I hear you saying "Well who cares, you said hello to someone!" however this introduction was significant to me. Firstly because I initiated the conversation. With a stranger. I have NEVER done that before and I did it with some confidence. The second reason is because it was the first time I have introduced myself as Holly. My friends, who have met me as Holly, know me already and I didn't feel the need for an introduction, so this was my first time. There was no hesitation. No thought involved. No sense that it felt wrong. It was a completely natural, comfortable reaction. It wasn't until I got home that evening that I realised how pleased I was with myself. Throughout the rest of the session I spoke to people with confidence, shared my own stories and was able to react better with this group than I had been able to with my previous group after 13 sessions!

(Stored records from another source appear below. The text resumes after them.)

(* ===== verification/ZiplistOps.v ===== *)
(** * Compact lists: changing a list

    [zl_rep] relates a block to the list of its strings.  The cascade of size updates, insertion,
    deletion and merging implement the operations on the list of strings. *)
From stdpp Require Import prelude list.
From Stdlib Require Import ZArith Lia.
From S2P Require Import Prelude Endianconv Util SdsText Ziplist.

Local Open Scope Z_scope.
Local Open Scope redis_scope.

(** ** Representation *)

(** Whether the size of the entry before is in the long form, and the string. *)
Abbreviation entry := (bool * list Z)%type.
Definition esize (e : entry) : Z := (if e.1 then 5 else 1) + zlen (body e.2).

(** Entries in a row, [prev] being the size of the one before them. *)
Fixpoint chain (prev : Z) (es : list entry) : list Z :=
  match es with [] => [] | e :: es => plen e.1 prev ++ body e.2 ++ chain (esize e) es end.
Fixpoint chain_ok (prev : Z) (es : list entry) : Prop :=
  match es with [] => True | e :: es => plen_ok e.1 prev /\ str_fits e.2 /\ chain_ok (esize e) es end.
(** The size of the last entry, and the offset of it. *)
Fixpoint last_size (prev : Z) (es : list entry) : Z := match es with [] => prev | e :: es => last_size (esize e) es end.
Fixpoint tail_off (es : list entry) : Z :=
  match es with [] => 0 | e :: es => match es with [] => 0 | _ => esize e + tail_off es end end.

Definition zheader (total tail count : Z) : list Z := le_bytes 4 total ++ le_bytes 4 tail ++ le_bytes 2 count.
(** The field holds the number of entries, or 2^16 - 1 when that is not known. *)
Definition count_ok (l n : Z) : Prop := l = UINT16_MAX \/ (l = n /\ 0 <= n < UINT16_MAX).

Record zl_rep (zl : list Z) (es : list entry) : Prop := mk_rep {
  rep_block : exists l, zl = zheader (zlen zl) (10 + tail_off es) l ++ chain 0 es ++ [ZIP_END] /\ count_ok l (zlen es);
  rep_chain : chain_ok 0 es;
  rep_size : zlen zl < 2 ^ 32;
}.
(** The list of strings a block holds. *)
Definition zl_holds (zl : list Z) (ss : list (list Z)) : Prop := exists es, zl_rep zl es /\ ss = snd <$> es.

Lemma esize_length lg s n : zlen (plen lg n ++ body s) = esize (lg, s).
Proof. unfold esize. rewrite length_app, Nat2Z.inj_add, length_plen. done. Qed.
Lemma esize_pos e : 2 <= esize e.
Proof. unfold esize. rewrite body_length. pose proof (hdr_length e.2). destruct e.1; lia. Qed.

Lemma chain_app prev a b : chain prev (a ++ b) = chain prev a ++ chain (last_size prev a) b.
Proof. revert prev. induction a as [|e a IH]; intros prev; [done|]. cbn [chain last_size app]. by rewrite IH, !app_assoc. Qed.
Lemma chain_ok_app prev a b : chain_ok prev (a ++ b) <-> chain_ok prev a /\ chain_ok (last_size prev a) b.
Proof. revert prev. induction a as [|e a IH]; intros prev; cbn [chain_ok last_size app]; [tauto|]. rewrite IH. tauto. Qed.
Lemma last_size_app prev a b : last_size prev (a ++ b) = last_size (last_size prev a) b.
Proof. revert prev. induction a as [|e a IH]; intros prev; [done|]. apply IH. Qed.
Lemma chain_length prev es : zlen (chain prev es) = foldr (fun e n => esize e + n) 0 es.
Proof.
  revert prev. induction es as [|[lg s] es IH]; intros prev; [done|]. cbn [chain foldr].
  rewrite app_assoc, length_app, Nat2Z.inj_add, esize_length, IH. done.
Qed.
Lemma chain_length_prev prev prev' es : zlen (chain prev es) = zlen (chain prev' es).
Proof. by rewrite !chain_length. Qed.
Lemma tail_off_spec prev es : es <> [] -> zlen (chain prev es) = tail_off es + last_size prev es.
Proof.
  rewrite chain_length. revert prev. induction es as [|e es IH]; intros prev Hne; [done|]. cbn [foldr tail_off last_size].
  destruct es as [|e' es]; [cbn; lia|]. rewrite (IH (esize e)) by done. lia.
Qed.
Lemma tail_off_app a b : b <> [] -> tail_off (a ++ b) = zlen (chain 0 a) + tail_off b.
Proof.
  intros Hb. rewrite chain_length. induction a as [|e a IH]; [done|]. cbn [app tail_off foldr].
  destruct (a ++ b) eqn:E; [by apply app_eq_nil in E as [_ ?]|]. rewrite <-E in *. rewrite IH. lia.
Qed.
Lemma tail_off_bounds es : 0 <= tail_off es <= zlen (chain 0 es).
Proof.
  destruct es as [|e es]; [done|]. rewrite (tail_off_spec 0) by done.
  assert (forall p l, 0 <= p -> 0 <= last_size p l) as Hl.
  { intros p l. revert p. induction l as [|x l IH]; intros p Hp; [done|]. cbn. apply IH. pose proof (esize_pos x). lia. }
  assert (0 <= tail_off (e :: es)) as Ht; [|cbn [last_size]; pose proof (Hl (esize e) es); pose proof (esize_pos e); lia].
  generalize (e :: es) as l. induction l as [|x l IH]; [done|]. cbn. destruct l; [done|]. pose proof (esize_pos x). lia.
Qed.
Lemma esize_large s : esize (true, s) = esize (false, s) + 4.
Proof. unfold esize. cbn. lia. Qed.
Lemma tail_off_cons e es : es <> [] -> tail_off (e :: es) = esize e + tail_off es.
Proof. by destruct es. Qed.
Lemma tail_off_large s es : tail_off ((true, s) :: es) = tail_off ((false, s) :: es) + match es with [] => 0 | _ => 4 end.
Proof. destruct es as [|e es]; [done|]. change (esize (true, s) + tail_off (e :: es) = esize (false, s) + tail_off (e :: es) + 4). rewrite esize_large. lia. Qed.
Lemma entries_fit es : zlen es <= zlen (chain 0 es).
Proof. rewrite chain_length. induction es as [|e es IH]; [done|]. cbn [foldr length]. pose proof (esize_pos e). lia. Qed.

Lemma zheader_length t o l : length (zheader t o l) = 10%nat.
Proof. reflexivity. Qed.

(** The first byte of an entry is not the end mark. *)
Lemma plen_head lg n : plen_ok lg n -> exists x t, plen lg n = x :: t /\ x <> ZIP_END.
Proof. intros [Hn Hlg]. destruct lg; [by eexists _, _|]. exists n, []. split; [done|]. unfold ZIP_END, ZIP_BIG_PREVLEN in *. destruct Hlg as [|]; [done|lia]. Qed.
Lemma plen_byte zl A lg n B p : zl = A ++ plen lg n ++ B -> p = zlen A -> plen_ok lg n -> exists x, byte_at zl p = Some x /\ (x =? ZIP_END) = false.
Proof.
  intros -> -> Hn. destruct (plen_head lg n Hn) as (x & t & -> & Hx). exists x. split; [by apply (byte_at_app _ A x (t ++ B))|]. by apply Z.eqb_neq.
Qed.

(** ** Header fields *)
Section Header.
Context `{Host} (uninit : nat -> Z).

Lemma le_val_small n v : 0 <= v < 2 ^ (8 * Z.of_nat n) -> le_val (le_bytes n v) = v.
Proof. intros Hv. rewrite le_val_bytes. by apply Z.mod_small. Qed.

Lemma get_bytes t o l B : 0 <= t < 2 ^ 32 -> ZIPLIST_BYTES (zheader t o l ++ B) = Some t.
Proof.
  intros Ht. unfold ZIPLIST_BYTES. rewrite (mread_at _ [] (le_bytes 4 t) (le_bytes 4 o ++ le_bytes 2 l ++ B)) by done. cbn [mbind option_bind].
  rewrite value32ifbe by first [apply length_le_bytes|apply le_bytes_bytes]. by rewrite le_val_small.
Qed.
Lemma get_tail t o l B : 0 <= o < 2 ^ 32 -> ZIPLIST_TAIL_OFFSET (zheader t o l ++ B) = Some o.
Proof.
  intros Ht. unfold ZIPLIST_TAIL_OFFSET. rewrite (mread_at _ (le_bytes 4 t) (le_bytes 4 o) (le_bytes 2 l ++ B)) by done. cbn [mbind option_bind].
  rewrite value32ifbe by first [apply length_le_bytes|apply le_bytes_bytes]. by rewrite le_val_small.
Qed.
Lemma get_length t o l B : 0 <= l < 2 ^ 16 -> ZIPLIST_LENGTH (zheader t o l ++ B) = Some l.
Proof.
  intros Ht. unfold ZIPLIST_LENGTH. rewrite (mread_at _ (le_bytes 4 t ++ le_bytes 4 o) (le_bytes 2 l) B) by done. cbn [mbind option_bind].
  rewrite value16ifbe by first [apply length_le_bytes|apply le_bytes_bytes]. by rewrite le_val_small.
Qed.
Lemma set_bytes t o l B v : 0 <= v < 2 ^ 32 -> set_ZIPLIST_BYTES (zheader t o l ++ B) v = Some (zheader v o l ++ B).
Proof.
  intros Hv. unfold set_ZIPLIST_BYTES. rewrite u32_small by done. destruct (stored32ifbe v) as (w & -> & Hw). cbn [mbind option_bind]. rewrite Hw.
  by rewrite (mwrite_at _ [] (le_bytes 4 t) (le_bytes 4 v) (le_bytes 4 o ++ le_bytes 2 l ++ B)) by done.
Qed.
Lemma set_tail t o l B v : 0 <= v < 2 ^ 32 -> set_ZIPLIST_TAIL_OFFSET (zheader t o l ++ B) v = Some (zheader t v l ++ B).
Proof.
  intros Hv. unfold set_ZIPLIST_TAIL_OFFSET. rewrite u32_small by done. destruct (stored32ifbe v) as (w & -> & Hw). cbn [mbind option_bind]. rewrite Hw.
  by rewrite (mwrite_at _ (le_bytes 4 t) (le_bytes 4 o) (le_bytes 4 v) (le_bytes 2 l ++ B)) by done.
Qed.
Lemma set_length t o l B v : set_ZIPLIST_LENGTH (zheader t o l ++ B) v = Some (zheader t o (u16 v) ++ B).
Proof.
  unfold set_ZIPLIST_LENGTH. destruct (stored16ifbe (u16 v)) as (w & -> & Hw). cbn [mbind option_bind]. rewrite Hw.
  by rewrite (mwrite_at _ (le_bytes 4 t ++ le_bytes 4 o) (le_bytes 2 l) (le_bytes 2 (u16 v)) B) by done.
Qed.

Lemma length_known l : 0 <= l < 2 ^ 16 -> (host_load (le_bytes 2 l) <? UINT16_MAX) = (l <? UINT16_MAX).
Proof.
  intros Hl. unfold host_load. destruct big_endian; [|by rewrite le_val_small].
  change (le_val (reverse (le_bytes 2 l))) with (l / 256 mod 256 + 256 * (l mod 256 + 256 * 0)). unfold UINT16_MAX.
  destruct (Z.ltb_spec l 65535), (Z.ltb_spec (l / 256 mod 256 + 256 * (l mod 256 + 256 * 0)) 65535); try done; zdiv_lia.
Qed.
Lemma incr_length_ok t o l B d : 0 <= l < 2 ^ 16 ->
  ZIPLIST_INCR_LENGTH (zheader t o l ++ B) d = Some (zheader t o (if l <? UINT16_MAX then u16 (l + d) else l) ++ B).
Proof.
  intros Hl. unfold ZIPLIST_INCR_LENGTH. rewrite (mread_at _ (le_bytes 4 t ++ le_bytes 4 o) (le_bytes 2 l) B) by done. cbn [mbind option_bind].
  rewrite length_known by done. destruct (l <? UINT16_MAX); [|done]. rewrite get_length by done. cbn [mbind option_bind]. apply set_length.
Qed.

(** Growing a list leaves free space before its new end mark; the old one stays. *)
Lemma resize_grow t o l B k zl n : zl = zheader t o l ++ B ++ [ZIP_END] -> n = zlen zl + k -> 0 <= k -> n < 2 ^ 32 ->
  exists J, ziplistResize uninit zl n = Some (zheader n o l ++ B ++ J ++ [ZIP_END]) /\ zlen J = k /\ (0 < k -> head J = Some ZIP_END).
Proof.
  intros -> -> Hk Hn. set (zl := zheader t o l ++ B ++ [ZIP_END]) in *. unfold ziplistResize, zrealloc.
  rewrite take_ge by lia. set (U := map uninit _). assert (zlen U = k) as HU by (unfold U; rewrite length_map, length_seq; lia).
  assert (zlen zl = 11 + zlen B) as Hl by (unfold zl; rewrite !length_app, zheader_length; cbn; lia).
  replace (zl ++ U) with (zheader t o l ++ B ++ [ZIP_END] ++ U) by (unfold zl; by rewrite <-!app_assoc). rewrite set_bytes by lia. cbn [mbind option_bind].
  destruct (exists_last (l := [ZIP_END] ++ U)) as (J & x & HJ); [done|].
  assert (zlen J = k) as HJl by (apply (f_equal length) in HJ; rewrite !length_app in HJ; cbn in HJ; lia).
  rewrite HJ. exists J. split_and!; [|done|].
  - rewrite (mwrite_at _ (zheader (zlen zl + k) o l ++ B ++ J) [x] [ZIP_END] []); [|by rewrite <-!app_assoc|rewrite !length_app, zheader_length; lia|done].
    by rewrite <-!app_assoc.
  - intros H0. destruct J as [|y J]; [cbn in HJl; lia|]. cbn [app] in HJ. by injection HJ as ->.
Qed.
Lemma resize_cut t o l B D x zl n : zl = zheader t o l ++ B ++ x :: D -> n = 11 + zlen B -> n < 2 ^ 32 ->
  ziplistResize uninit zl n = Some (zheader n o l ++ B ++ [ZIP_END]).
Proof.
  intros -> -> Hn. unfold ziplistResize, zrealloc.
  replace (Z.to_nat (11 + zlen B) - length (zheader t o l ++ B ++ x :: D))%nat with 0%nat by (rewrite !length_app, zheader_length; cbn; lia). cbn [seq map].
  replace (take _ _) with (zheader t o l ++ B ++ [x]).
  2:{ replace (zheader t o l ++ B ++ x :: D) with ((zheader t o l ++ B ++ [x]) ++ D) by (by rewrite <-!app_assoc).
      rewrite take_app_length'; [done|]. rewrite !length_app, zheader_length. cbn. lia. }
  rewrite app_nil_r, set_bytes by lia. cbn [mbind option_bind].
  rewrite (mwrite_at _ (zheader (11 + zlen B) o l ++ B) [x] [ZIP_END] []); [|by rewrite <-!app_assoc|rewrite !length_app, zheader_length; lia|done].
  by rewrite <-!app_assoc.
Qed.
End Header.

My therapist said at one stage how pleased he was. "There was always an edge to you before. Don't ask me too many questions. Short sharp answers. A lot of underlying anger and aggression. Where has all that gone?" I cannot understate just how much better I feel in myself now, I knew this, but this session proved it. I explained how different I felt and how I was able to smile and generally emote. My therapist was pleased to be able to conclude that all of this was genuine. That I was able to smile and talk happily to other people without wanting to escape or tell them to leave.
I had initially planned to change back to boy mode for the train ride home, but after the session I decided not to. I walked back through the city towards the train station. I stood on the station and rode the train home. Every so often I would catch my reflection in something. I'm not the prettiest girl in the world...may face is too fat, I can't do make-up and my eyebrows look wrong. HOWEVER. Every time I say my reflection I noticed my smile. I've NEVER seen a smile on my face in a reflection before but it was always there. On top of that I FEEL super pretty. I don't care one way or the other how other people see me, I doubt I'll ever be the girl all the guys chase after but it doesn't matter. I felt amazing and I still do!
The second piece was this morning. Later on today my Brother, my mum and I are going to a gig. I have mentioned this gig before, it means the world to my brother and I. However I will be attending as Holly. Mum has not met Holly. I have been begging her since I told her to meet me as Holly BEFORE today because she seemed certain that she would freak out. She refused on the grounds that she would rather see it then have driving to focus on.
I was unable to persuade her that this wasn't a good idea. However I did alter it a little. My sisters are not coming back to our house after school so I can be Holly all day. So when I got up, I picked out my outfit (which looks fab by the way!) got dressed and went to see mum. I made my brother go downstairs first to find mum and stand around with her. She took it really well. She still sees 'the same person', which frankly is what I want. I AM the same person, I just look how I want(ish!). She likes my clothes, and thinks I look a bit like her (well go figure!). But she wasn't weird about it and she seems happy enough. I'm really really pleased with this result! She suggested some mascara would help balance out the eyebrows so I'll have to figure that out later! Then we had a chat about how to deal with my illusion-breaking voice!
She also isn't convinced I can rock a hair bow, but I think I can so I'm going to! Even my brother thinks I look nice.